What needs to be done: State only how many lines below include the word "Qsum".

■ ■ ■ ■

(** * RAS monitoring daemon (RAS_FINAL.py): a shallow embedding

    The daemon samples the sensors of a recirculating aquaculture system,
    publishes the readings over HTTPS, appends them to a CSV log, raises
    threshold alerts and shuts the host down when the UPS battery is
    depleted.

    Modelling conventions.
    - A Python number is a [pynum]: an [int] is a [Z], a [float] is the
      exact rational it stands for (binary rounding error is abstracted).
    - A method is a computation in the monad [M]: it threads the object
      state and the I/O trace and either returns or raises.
    - The outside world is an [environment]: every external interaction
      is answered as a function of the trace so far and is recorded in
      the trace.  Logging through [logger] is not recorded. *)

From Stdlib Require Import ZArith QArith Qround Qabs String Ascii List Lia.
From Stdlib Require Import Sorting.Permutation Sorting.Sorted.
From stdpp Require Import base gmap strings pretty.
Import ListNotations.

Open Scope string_scope.
Open Scope list_scope.
Open Scope Z_scope.

(** ** Python numbers *)

(** A float is taken as the rational it stands for, and arithmetic on
    floats as exact.  The source computes on binary64 values, so where
    an exact result falls within one binary64 rounding error of a
    rounding tie, [round] and [statistics.mean] of the source can give
    the neighbouring value: [round(statistics.mean([7.21, 7.22]), 2)] is
    [7.21] there and [7.22] on rationals.  The properties below that
    involve rounding rely on its monotonicity and on the half unit it
    moves a value by, which hold in both; none fixes a rounded value at
    a tie. *)

Inductive pynum :=
| PyInt (z : Z)
| PyFloat (q : Q).

Definition py_to_Q (v : pynum) : Q :=
  match v with
  | PyInt z => inject_Z z
  | PyFloat q => q
  end.

(** [a < b], [a <= b], [a > b] on numbers. *)
Definition Qlt_bool (a b : Q) : bool := negb (Qle_bool b a).

Definition py_lt (a b : pynum) : bool := Qlt_bool (py_to_Q a) (py_to_Q b).
Definition py_le (a b : pynum) : bool := Qle_bool (py_to_Q a) (py_to_Q b).
Definition py_gt (a b : pynum) : bool := Qlt_bool (py_to_Q b) (py_to_Q a).

(** Truthiness of a number: zero is falsy. *)
Definition py_truthy (v : pynum) : bool :=
  match v with
  | PyInt z => negb (z =? 0)
  | PyFloat q => negb (Qeq_bool q 0)
  end.

(** [round(q)] to the nearest integer, ties to even, on the exact
    value. *)
Definition round_half_even (q : Q) : Z :=
  let f := Qfloor q in
  match Qcompare (q - inject_Z f) (1 # 2) with
  | Lt => f
  | Gt => f + 1
  | Eq => if Z.even f then f else f + 1
  end.

(** [round(q, ndigits)] on a float, on the exact value: the nearest
    multiple of [10 ^ -ndigits], ties to even. *)
Definition py_round (q : Q) (ndigits : nat) : Q :=
  let p := Z.to_pos (10 ^ Z.of_nat ndigits) in
  Qred (round_half_even (q * inject_Z (Z.pos p)) # p).

(** The fractional digits of [r / d] for [0 <= r < d], at most [fuel]
    of them, stopping when the expansion ends. *)
Fixpoint frac_digits (fuel : nat) (r d : Z) : string :=
  match fuel with
  | O => ""
  | S fuel' =>
      if r =? 0 then ""
      else pretty (r * 10 / d) +:+ frac_digits fuel' (r * 10 mod d) d
  end.

(** [str(x)] of a float that is a short decimal: the integer part, the
    point and the digits of the fraction, at least one. *)
Definition py_str_float (q : Q) : string :=
  let n := Qnum q in
  let d := Z.pos (Qden q) in
  let a := Z.abs n in
  let digits := frac_digits 17 (a mod d) d in
  (if n <? 0 then "-" else "") +:+ pretty (a / d) +:+ "." +:+
  (if String.eqb digits "" then "0" else digits).

Definition py_str (v : pynum) : string :=
  match v with
  | PyInt z => pretty z
  | PyFloat q => py_str_float q
  end.

(** [sep.join(parts)]. *)
Fixpoint join (sep : string) (parts : list string) : string :=
  match parts with
  | [] => ""
  | [p] => p
  | p :: rest => p +:+ sep +:+ join sep rest
  end.

(** ** Lists as Python has them *)

(** [list.sort()]: a stable ascending sort. *)
Fixpoint insert_sorted (x : Q) (l : list Q) : list Q :=
  match l with
  | [] => [x]
  | y :: l' => if Qle_bool x y then x :: l else y :: insert_sorted x l'
  end.

Fixpoint list_sort (l : list Q) : list Q :=
  match l with
  | [] => []
  | x :: l' => insert_sorted x (list_sort l')
  end.

(** A slice bound, as Python clamps it: a negative index counts from the
    end. *)
Definition slice_index (len i : Z) : Z :=
  if i <? 0 then Z.max (len + i) 0 else Z.min i len.

(** [l[start:stop]]. *)
Definition py_slice {A : Type} (l : list A) (start stop : Z) : list A :=
  let len := Z.of_nat (length l) in
  let lo := slice_index len start in
  let hi := slice_index len stop in
  firstn (Z.to_nat (hi - lo)) (skipn (Z.to_nat lo) l).

Definition Qsum (l : list Q) : Q := fold_right Qplus 0%Q l.

(** ** Exceptions and results *)

Inductive exn :=
| KeyError (key : string)
| StatisticsError
| SSLError
| ConnectionError
| Timeout
| OSError
| CalledProcessError
| ValueError
| RuntimeError.

Inductive res (A : Type) :=
| Ret (a : A)
| Raise (e : exn).
Arguments Ret {A} a.
Arguments Raise {A} e.

(** [statistics.mean(data)]: raises on an empty list; the exact mean,
    where the source returns the binary64 value nearest to it. *)
Definition statistics_mean (data : list Q) : res Q :=
  match data with
  | [] => Raise StatisticsError
  | _ => Ret (Qsum data / inject_Z (Z.of_nat (length data)))%Q
  end.

(** ** The world: events, environment, configuration, objects *)

Definition loc := positive.

(** A dict object with string keys holding numbers. *)
Abbreviation dict := (gmap string pynum).

(** A value passed as telemetry data: a number, or a reference to a dict
    object in the heap. *)
Inductive pyval :=
| VNum (n : pynum)
| VDict (l : loc).

Inductive loop_id := MeasureLoop | UPSLoop.

Definition handle := nat.

Inductive event :=
| EvSleep (seconds : Q)
| EvI2CRead (r : res Z)
| EvSysfsRead (path : string) (r : res Z)
| EvNotify (emergency : bool) (message : string)
| EvRun (cmd : list string) (r : res unit)
| EvPost (url : string) (payload : dict) (r : res Z)
| EvTemperature (r : res (option Q))
| EvVoltage (channel : nat) (r : res Q)
| EvEcho (r : res (option Q))
| EvAppend (line : string) (r : res unit)
| EvBackup (r : res unit)
| EvTimerStart (h : handle) (interval : pynum) (callback : loop_id)
| EvTimerCancel (h : handle).

(** What the outside world answers, given the trace so far. *)
Record environment := {
  (* SMBus(...).read_word_data(UPS_I2C_ADDR, UPS_BATTERY_REG) *)
  env_i2c_word : list event -> res Z;
  (* a capacity file: absent, or the outcome of reading and parsing it *)
  env_sysfs : list event -> string -> option (res Z);
  (* subprocess.run(cmd, check=True) *)
  env_run : list event -> list string -> res unit;
  (* session.post(...): the status code, or a transport exception *)
  env_post : list event -> string -> dict -> res Z;
  (* int(time.time() * 1000) *)
  env_time_ms : list event -> Z;
  (* datetime.now().strftime("%Y-%m-%d,%H:%M:%S") *)
  env_timestamp : list event -> string;
  (* DS18B20().get_temperature() *)
  env_temperature : list event -> res (option Q);
  (* AnalogIn(ads, channel).voltage *)
  env_voltage : list event -> nat -> res Q;
  (* the echo pulse: its duration, or absent on timeout *)
  env_echo : list event -> res (option Q);
  (* open(data_file, 'a').write(line) and shutil.copy *)
  env_append : list event -> string -> res unit;
  env_backup : list event -> res unit
}.

(** The module-level constants read from config.yaml and the
    environment variables. *)
Record config := {
  THINGSBOARD_URL : string;
  PUBLISH_INTERVAL : pynum;
  SAMPLE_COUNT : Z;
  DISCARD_COUNT : Z;
  UPS_CHECK_INTERVAL : pynum;
  UPS_SHUTDOWN_THRESHOLD : pynum;
  DEVICE_CREDENTIALS : gmap string (option string);
  ALERT_THRESHOLDS : gmap string pynum;
  temperature_offset : Q
}.

Record UPSMonitor := {
  shutdown_threshold : pynum;
  check_interval : pynum;
  shutdown_triggered : bool;
  last_battery_level : option Z
}.

(** [SensorMonitor.sensor_data]: a dict with these seven keys, in this
    order. *)
Record SensorData := {
  temperature : option pynum;
  pH : option pynum;
  conductivity : option pynum;
  level : option pynum;
  recirc_pump : option pynum;
  dispense_pump : option pynum;
  ups_battery : option pynum
}.

Record state := {
  ups_monitor : UPSMonitor;
  sensor_data : SensorData;
  _timer : option handle;
  _ups_timer : option handle;
  _running : bool;
  heap : gmap loc dict;
  trace : list event
}.

(** ** The monad of methods *)

Definition M (A : Type) : Type := state -> res A * state.

Definition ret {A} (a : A) : M A := fun s => (Ret a, s).

Definition raise {A} (e : exn) : M A := fun s => (Raise e, s).

Definition bind {A B} (m : M A) (k : A -> M B) : M B :=
  fun s =>
    match m s with
    | (Ret a, s') => k a s'
    | (Raise e, s') => (Raise e, s')
    end.

Declare Scope py_scope.
Delimit Scope py_scope with py.
Notation "x <- m ;; k" := (bind m (fun x => k))
  (at level 100, m at next level, right associativity) : py_scope.
Notation "m ;;; k" := (bind m (fun _ => k))
  (at level 100, right associativity) : py_scope.
Open Scope py_scope.

(** [try: body  except Exception as e: handler e]. *)
Definition try_except {A} (body : M A) (handler : exn -> M A) : M A :=
  fun s =>
    match body s with
    | (Ret a, s') => (Ret a, s')
    | (Raise e, s') => handler e s'
    end.

(** [try: body  finally: final]. *)
Definition try_finally {A} (body : M A) (final : M unit) : M A :=
  fun s =>
    match body s with
    | (r, s') =>
        match final s' with
        | (Ret _, s'') => (r, s'')
        | (Raise e, s'') => (Raise e, s'')
        end
    end.

Definition get : M state := fun s => (Ret s, s).

Definition modify (f : state -> state) : M unit := fun s => (Ret tt, f s).

Definition lift {A} (r : res A) : M A := fun s => (r, s).

Definition emit (e : event) : M unit :=
  modify (fun s =>
    {| ups_monitor := ups_monitor s; sensor_data := sensor_data s;
       _timer := _timer s; _ups_timer := _ups_timer s;
       _running := _running s; heap := heap s;
       trace := trace s ++ [e] |}).

Definition set_ups_monitor (u : UPSMonitor) : M unit :=
  modify (fun s =>
    {| ups_monitor := u; sensor_data := sensor_data s;
       _timer := _timer s; _ups_timer := _ups_timer s;
       _running := _running s; heap := heap s; trace := trace s |}).

Definition set_sensor_data (d : SensorData) : M unit :=
  modify (fun s =>
    {| ups_monitor := ups_monitor s; sensor_data := d;
       _timer := _timer s; _ups_timer := _ups_timer s;
       _running := _running s; heap := heap s; trace := trace s |}).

■ ■ ■ ■

Task answer: 2